Who	When	Where	Title
Aniket Mishra	December 16 @ 11:00am	DH 450	Cluster Analysis for Concept Drift Detection in Malware
Jonathan Jiang	December 17 @ 1:00pm	DH 450	Multimodal Techniques for Malware Classification
Grace Li	December 17 @ 2:30pm	SCI 311	The Art of Detecting AI-Generated Art

Cluster Analysis for Concept Drift Detection in Malware

by Aniket Mishra

This research addresses concept drift in malware detection, that is, gradual or sudden changes in malware properties that lower detection accuracy. We propose and analyze a clustering-based approach to detect and adapt to concept drift. Using a subset of the KronoDroid dataset, data is segmented into temporal batches and analyzed with MiniBatch K-Means clustering. The silhouette coefficient is used as a metric to evaluate clustering quality and identify drift by detecting significant changes in cluster patterns. We experiment with three scenarios: Static models, periodic retraining, and drift-aware retraining. In each case, we consider four supervised classifiers, namely, Linear SVM, Random Forest, MLP neural networks, and XGBoost. Experimental results show that drift-aware retraining guided by silhouette score thresholds improves classification accuracy, as compared to static or periodic retraining. This provides strong evidence that our clustering-based approach is effective at detecting concept drift, and it illustrates an automated approach to improved malware detection via concept drift detection.

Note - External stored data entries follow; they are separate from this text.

(** ** Messages and the object store *)

(** Modelled from the spec: the class [Message] is imported from
    [pydantic_prompter.common], which is not part of the sources at hand.
    The spec gives it the two fields the code reads and writes, [role]
    and [content]; the code compares [role] with string literals, so the
    role is kept a string. *)
Record Message := mkMessage { role : string; content : string }.

Global Instance Message_eq_dec : EqDecision Message.
Proof. solve_decision. Defined.

Global Instance Message_inhabited : Inhabited Message :=
  populate (mkMessage "" "").

Definition set_role (r : string) (m : Message) : Message :=
  mkMessage r (content m).

Definition set_content (c : string) (m : Message) : Message :=
  mkMessage (role m) c.

(** A reference to a message object, and the store of all message
    objects. Reading is [h !!! r], the assignment [r.f = v] is
    [<[r := ...]> h]; a new object is put at the end of the store. *)
Abbreviation ref := nat.
Abbreviation heap := (list Message).

Definition alloc (h : heap) (m : Message) : heap * ref :=
  (h ++ [m], length h).

(** Every reference of the list names an object of the store. *)
Definition valid (h : heap) (msgs : list ref) : Prop :=
  Forall (λ r, r < length h) msgs.

Global Instance valid_dec h msgs : Decision (valid h msgs).
Proof. unfold valid. apply _. Defined.

(** ** Python values, settings and exceptions *)

(** The values that occur in a settings mapping and in the dictionary a
    formatter hands to [json.dumps]. A float is kept as a rational. *)
Inductive pyval :=
  | PNone
  | PBool (b : bool)
  | PInt (z : Z)
  | PFloat (q : Q)
  | PStr (s : string)
  | PList (l : list pyval)
  | PDict (d : list (string * pyval)).
(** * Oscar message relay: drop boxes, socket sessions and byte utilities

    A shallow embedding of the relay core of the oscar server
    (drop_boxes.go, the socket server, utils.go) and the properties the
    specification states about it.

    Conventions.  A Go [[]byte] is a [list byte]; a Go [string] is a
    [string]; a [map[string]T] is a [gmap string T]; an [int64] is a [Z]
    in the range [-2^63, 2^63).  A function that can panic returns an
    [option].  Goroutines are threads of an explicit transition system
    whose events name the goroutine that moves. *)

From Stdlib Require Import ZArith NArith Lia.
From Stdlib Require Import Strings.Byte Strings.Ascii Strings.String.
From stdpp Require Import gmap strings list fin_maps.

#[local] Open Scope Z_scope.

(** ** Bytes *)

Abbreviation bytes := (list byte).

#[global] Instance byte_eq_dec : EqDecision byte := Byte.byte_eq_dec.

#[global] Instance byte_countable : Countable byte :=
  inj_countable Byte.to_N Byte.of_N Byte.of_to_N.

(** Go's conversion [byte(x)] of an integer: the low eight bits. *)
Definition byte_of_Z (z : Z) : byte :=
  match Byte.of_N (Z.to_N (z mod 256)) with
  | Some b => b
  | None => x00
  end.

Definition Z_of_byte (b : byte) : Z := Z.of_N (Byte.to_N b).

(** ** encoding/hex *)

Module hex.

(** [hextable = "0123456789abcdef"]: [EncodeToString] is lower case. *)
Definition hexdigit (n : Z) : ascii :=
  if n <? 10 then ascii_of_N (Z.to_N (48 + n))
  else ascii_of_N (Z.to_N (87 + n)).

Fixpoint EncodeToString (src : bytes) : string :=
  match src with
  | [] => EmptyString
  | b :: rest =>
      String (hexdigit (Z.shiftr (Z_of_byte b) 4))
        (String (hexdigit (Z.land (Z_of_byte b) 15)) (EncodeToString rest))
  end.

(** [fromHexChar]: digits, ['a'..'f'] and ['A'..'F']. *)
Definition fromHexChar (c : ascii) : option Z :=
  let n := Z.of_N (N_of_ascii c) in
  if (48 <=? n) && (n <=? 57) then Some (n - 48)
  else if (97 <=? n) && (n <=? 102) then Some (n - 97 + 10)
  else if (65 <=? n) && (n <=? 70) then Some (n - 65 + 10)
  else None.

(** [DecodeString] returns the decoded bytes together with the error;
    the second component is [true] when the error is [nil].  Errors are
    an invalid byte and an odd length.  On an error the first component
    is the prefix decoded so far; no caller looks at it then. *)
Fixpoint DecodeString (s : string) : bytes * bool :=
  match s with
  | EmptyString => ([], true)
  | String _ EmptyString => ([], false)
  | String a (String b rest) =>
      match fromHexChar a, fromHexChar b with
      | Some x, Some y =>
          let '(l, ok) := DecodeString rest in
          (byte_of_Z (Z.lor (Z.shiftl x 4) y) :: l, ok)
      | _, _ => ([], false)
      end
  end.

End hex.

(** ** utils.go *)

Definition int64_min : Z := - 2 ^ 63.
Definition int64_max : Z := 2 ^ 63 - 1.
Definition is_int64 (i : Z) : Prop := int64_min <= i <= int64_max.

(** Conversion [int64(u)] of a [uint64]: two's complement. *)
Definition to_int64 (u : Z) : Z :=
  let m := u mod 2 ^ 64 in if m <? 2 ^ 63 then m else m - 2 ^ 64.

(** [binary.LittleEndian.PutUint64]. *)
Definition PutUint64 (u : Z) : bytes :=
  [ byte_of_Z u; byte_of_Z (Z.shiftr u 8); byte_of_Z (Z.shiftr u 16);
    byte_of_Z (Z.shiftr u 24); byte_of_Z (Z.shiftr u 32);
    byte_of_Z (Z.shiftr u 40); byte_of_Z (Z.shiftr u 48);
    byte_of_Z (Z.shiftr u 56) ].

(** [binary.LittleEndian.Uint64] on the first eight bytes. *)
Definition Uint64 (b0 b1 b2 b3 b4 b5 b6 b7 : byte) : Z :=
  Z.lor (Z_of_byte b0)
   (Z.lor (Z.shiftl (Z_of_byte b1) 8)
    (Z.lor (Z.shiftl (Z_of_byte b2) 16)
     (Z.lor (Z.shiftl (Z_of_byte b3) 24)
      (Z.lor (Z.shiftl (Z_of_byte b4) 32)
       (Z.lor (Z.shiftl (Z_of_byte b5) 40)
        (Z.lor (Z.shiftl (Z_of_byte b6) 48)
               (Z.shiftl (Z_of_byte b7) 56))))))).

(** [int64ToBytes]: [binary.Write] of an [int64] into a [bytes.Buffer]
    cannot fail, so the [panic] branch is dead and the function is total.
    The [int64] is written as its [uint64] bit pattern. *)
Definition int64ToBytes (i : Z) : bytes := PutUint64 (i mod 2 ^ 64).

(** [bytesToInt64]: [binary.Read] needs eight bytes from the reader and
    returns [io.EOF] or [io.ErrUnexpectedEOF] on fewer, on which the
    function panics ([None]).  Bytes after the eighth are not read. *)
Definition bytesToInt64 (b : bytes) : option Z :=
  match b with
  | b0 :: b1 :: b2 :: b3 :: b4 :: b5 :: b6 :: b7 :: _ =>
      Some (to_int64 (Uint64 b0 b1 b2 b3 b4 b5 b6 b7))
  | _ => None
  end.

Multimodal Techniques for Malware Classification

by Jonathan Jiang

Malware continues to be a significant threat to computer systems and networks. This research utilizes structured information from PE files and employs a multimodal machine learning approach to differentiate between malware types. The proposed multimodal approach considers a variety of features derived from PE headers and the malware body. We then train several types of learning models independently on header features and body features, and we combine the output of these models to obtain multimodal models. We compare these multimodal models to models trained only on the PE header and models trained only on the body, and we also compare to models trained on the entire file. We consider SVM, LSTM, and CNN models, and combinations thereof in the multimodal cases. We find that the multimodal approach yields a slight, but meaningful, improvement in accuracy.

The Art of Detecting AI-Generated Art

by Grace Li

In this honors project, we first construct a large dataset consisting of human-generated art and AI-generated art, each consisting of samples from three different styles. We then consider the problem of distinguishing the human-generated from the AI-generated art, both as a binary classification problem and when classifying each sample according to its respective type. We attain high accuracies using various features and learning techniques. We consider directions for future work on this research topic.